Talking of funeral revenues, the company’s comparable funeral service revenues have been growing year over year for two straight quarters, with an increase in comparable funeral preneed sales production. In the first quarter of 2018, comparable funeral sales rose 2.8% on the back of higher core revenues, which, in turn, was a result of increased funeral services performed. The rise in funeral services performed stemmed from a strong flu season. In fact, strength in core and non-funeral home channels drove comparable preneed funeral sales production by 2.8%.

Also, Service Corporation focuses on pursuing strategic buyouts for both its segments and building new funeral homes to generate greater returns. Buyouts in the cemetery segment are aimed at exploiting increased opportunities to cater to Baby Boomers. Service Corporation has a solid record of making and integrating prudent businesses.  Some notable acquisitions made by the company include Alderwoods Group (2006), Keystone North America (2010), The Neptune Society (2011) and Stewart Enterprises (2013).

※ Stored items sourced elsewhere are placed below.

(* ===== verification/RdpPduSafe.v ===== *)
(** Whatever bytes arrive on the slow path, the receiver does not leave the packet:
    headers, decryption in place and the loop over the PDUs of the global channel. *)

From S2P Require Import Prelude Stream StreamLogic Transmission Per Framing Rc4 Security SecurityCorrect Gcc Mcs RdpPdu RdpPduCorrect.
From stdpp Require Import prelude list numbers.
From Stdlib Require Import ZArith Lia.

#[local] Open Scope Z_scope.

(** [wp m Q s]: run on [s], [m] returns, in [Q]. *)
Definition wp {A} (m : SM A) (Q : A → wStream → Prop) (s : wStream) : Prop := ∃ a s', m s = Ret (a, s') ∧ Q a s'.

Section wp.
Context {A B : Type}.
Implicit Types (s : wStream) (m : SM A) (k : A → SM B).

Lemma wp_ret (a : A) (Q : A → wStream → Prop) s : Q a s → wp (mret a) Q s.
Proof. intros H. by exists a, s. Qed.
Lemma wp_bind m k (Q : B → wStream → Prop) s : wp m (λ a s', wp (k a) Q s') s → wp (x ← m; k x) Q s.
Proof. intros (a & s1 & H1 & b & s2 & H2 & HQ). exists b, s2. split; [by erewrite bind_Ret|done]. Qed.
Lemma wp_mono m (Q Q' : A → wStream → Prop) s : (∀ a s', Q a s' → Q' a s') → wp m Q s → wp m Q' s.
Proof. intros H (a & s' & E & HQ). exists a, s'. auto. Qed.
Lemma wp_safe n m P (Q : A → wStream → Prop) s :
  safe n m P → readable s → n <= rem s → (∀ a s', same_data s s' → P a → Q a s') → wp m Q s.
Proof. intros Hm Hs Hn HQ. destruct (Hm s Hs Hn) as (a & s' & E & Hd & Ha). exists a, s'. auto. Qed.
Lemma wp_lift (o : outcome A) a (Q : A → wStream → Prop) s : o = Ret a → Q a s → wp (lift o) Q s.
Proof. intros -> H. by exists a, s. Qed.
End wp.
Lemma wp_check n (Q : option unit → wStream → Prop) s :
  readable s → (rem s < n → Q None s) → (n <= rem s → Q (Some tt) s) → wp (Stream_CheckAndLogRequiredLength n) Q s.
Proof.
  intros Hs HN HS. exists (if rem s <? n then None else Some tt), s. split; [by apply run_CheckLength|].
  destruct (Z.ltb_spec (rem s) n); auto.
Qed.
Lemma wp_UINT8 (Q : Z → wStream → Prop) s : readable s → 1 <= rem s → (∀ v, is_byte v → Q v (adv 1 s)) → wp Stream_Read_UINT8 Q s.
Proof.
  intros Hs Hn HQ. eexists _, _. split; [by apply run_stream_read|]. apply HQ. pose proof Hs as [Hwf ?].
  pose proof (get_be_range _ (slice_bytes 1 s Hwf)) as Hg. unfold rem in Hn. destruct Hwf. by rewrite zlen_zslice in Hg by lia.
Qed.
Lemma wp_UINT16 (Q : Z → wStream → Prop) s :
  readable s → 2 <= rem s → (∀ v, 0 <= v < 65536 → Q v (adv 2 s)) → wp Stream_Read_UINT16 Q s.
Proof.
  intros Hs Hn HQ. eexists _, _. split; [by apply run_stream_read|]. apply HQ. pose proof Hs as [Hwf ?].
  pose proof (get_le_range _ (slice_bytes 2 s Hwf)) as Hg. unfold rem in Hn. destruct Hwf. by rewrite zlen_zslice in Hg by lia.
Qed.
Lemma wp_Seek n (Q : unit → wStream → Prop) s : readable s → 0 <= n <= rem s → Q tt (adv n s) → wp (Stream_Seek n) Q s.
Proof.
  intros [[] Hp] Hn HQ. unfold rem in Hn. exists tt, (adv n s). split; [|done]. apply run_Seek; [by split|lia].
Qed.
Lemma wp_GetPosition (Q : Z → wStream → Prop) s : readable s → Q (st_pointer s) s → wp Stream_GetPosition Q s.
Proof. intros [Hs _] HQ. exists (st_pointer s), s. split; [by apply run_GetPosition|done]. Qed.
Lemma wp_get pos n (Q : list Z → wStream → Prop) s :
  readable s → st_pointer s <= pos → 0 <= n → pos + n <= st_length s →
  (∀ l, bytes l → zlen l = n → Q l s) → wp (stream_get pos n) Q s.
Proof.
  intros [[] Hp] Hpos Hn Hl HQ. eexists _, s. unfold stream_get.
  destruct (Z.leb_spec 0 pos); [|lia]. destruct (Z.leb_spec 0 n); [|lia]. destruct (Z.leb_spec (pos + n) (st_capacity s)); [|lia].
  split; [done|]. apply HQ; [by apply Forall_zslice|]. rewrite zlen_zslice; lia.
Qed.
Lemma wp_set pos b (Q : unit → wStream → Prop) s :
  readable s → st_pointer s <= pos → pos + zlen b <= st_length s → bytes b →
  (∀ s', readable s' → st_pointer s' = st_pointer s → st_length s' = st_length s → st_capacity s' = st_capacity s → Q tt s') →
  wp (stream_set pos b) Q s.
Proof.
  intros [[] Hp] Hpos Hl Hb HQ. pose proof (zlen_nonneg b). eexists _, _. unfold stream_set.
  destruct (Z.leb_spec 0 pos); [|lia]. destruct (Z.leb_spec (pos + zlen b) (st_capacity s)); [|lia]. split; [done|].
  apply HQ; try done. split; [split|]; cbn; try done; [rewrite zlen_zblit; lia|by apply Forall_zblit].
Qed.

(** * Headers *)

Ltac readable_adv := apply readable_adv; [done|lia].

Is Cemetery Pre-Need Sales a Worry?

However, the company’s comparable cemetery revenues haven’t witnessed year over year upside for two straight quarters now. In the first quarter of 2018, the metric remained flat, while it declined 2% in the fourth quarter of 2017. Also, in the first quarter, comparable preneed cemetery sales production dipped 3.2% on account of unfavorable timing of large preneed property sales and a tough year-over-year comparison.

Nonetheless, management expects cemetery preneed sales production to increase at a mid-single digit rate in 2018. This along with the aforementioned revenue drivers should help this Zacks Rank #3 (Hold) company sustain growth.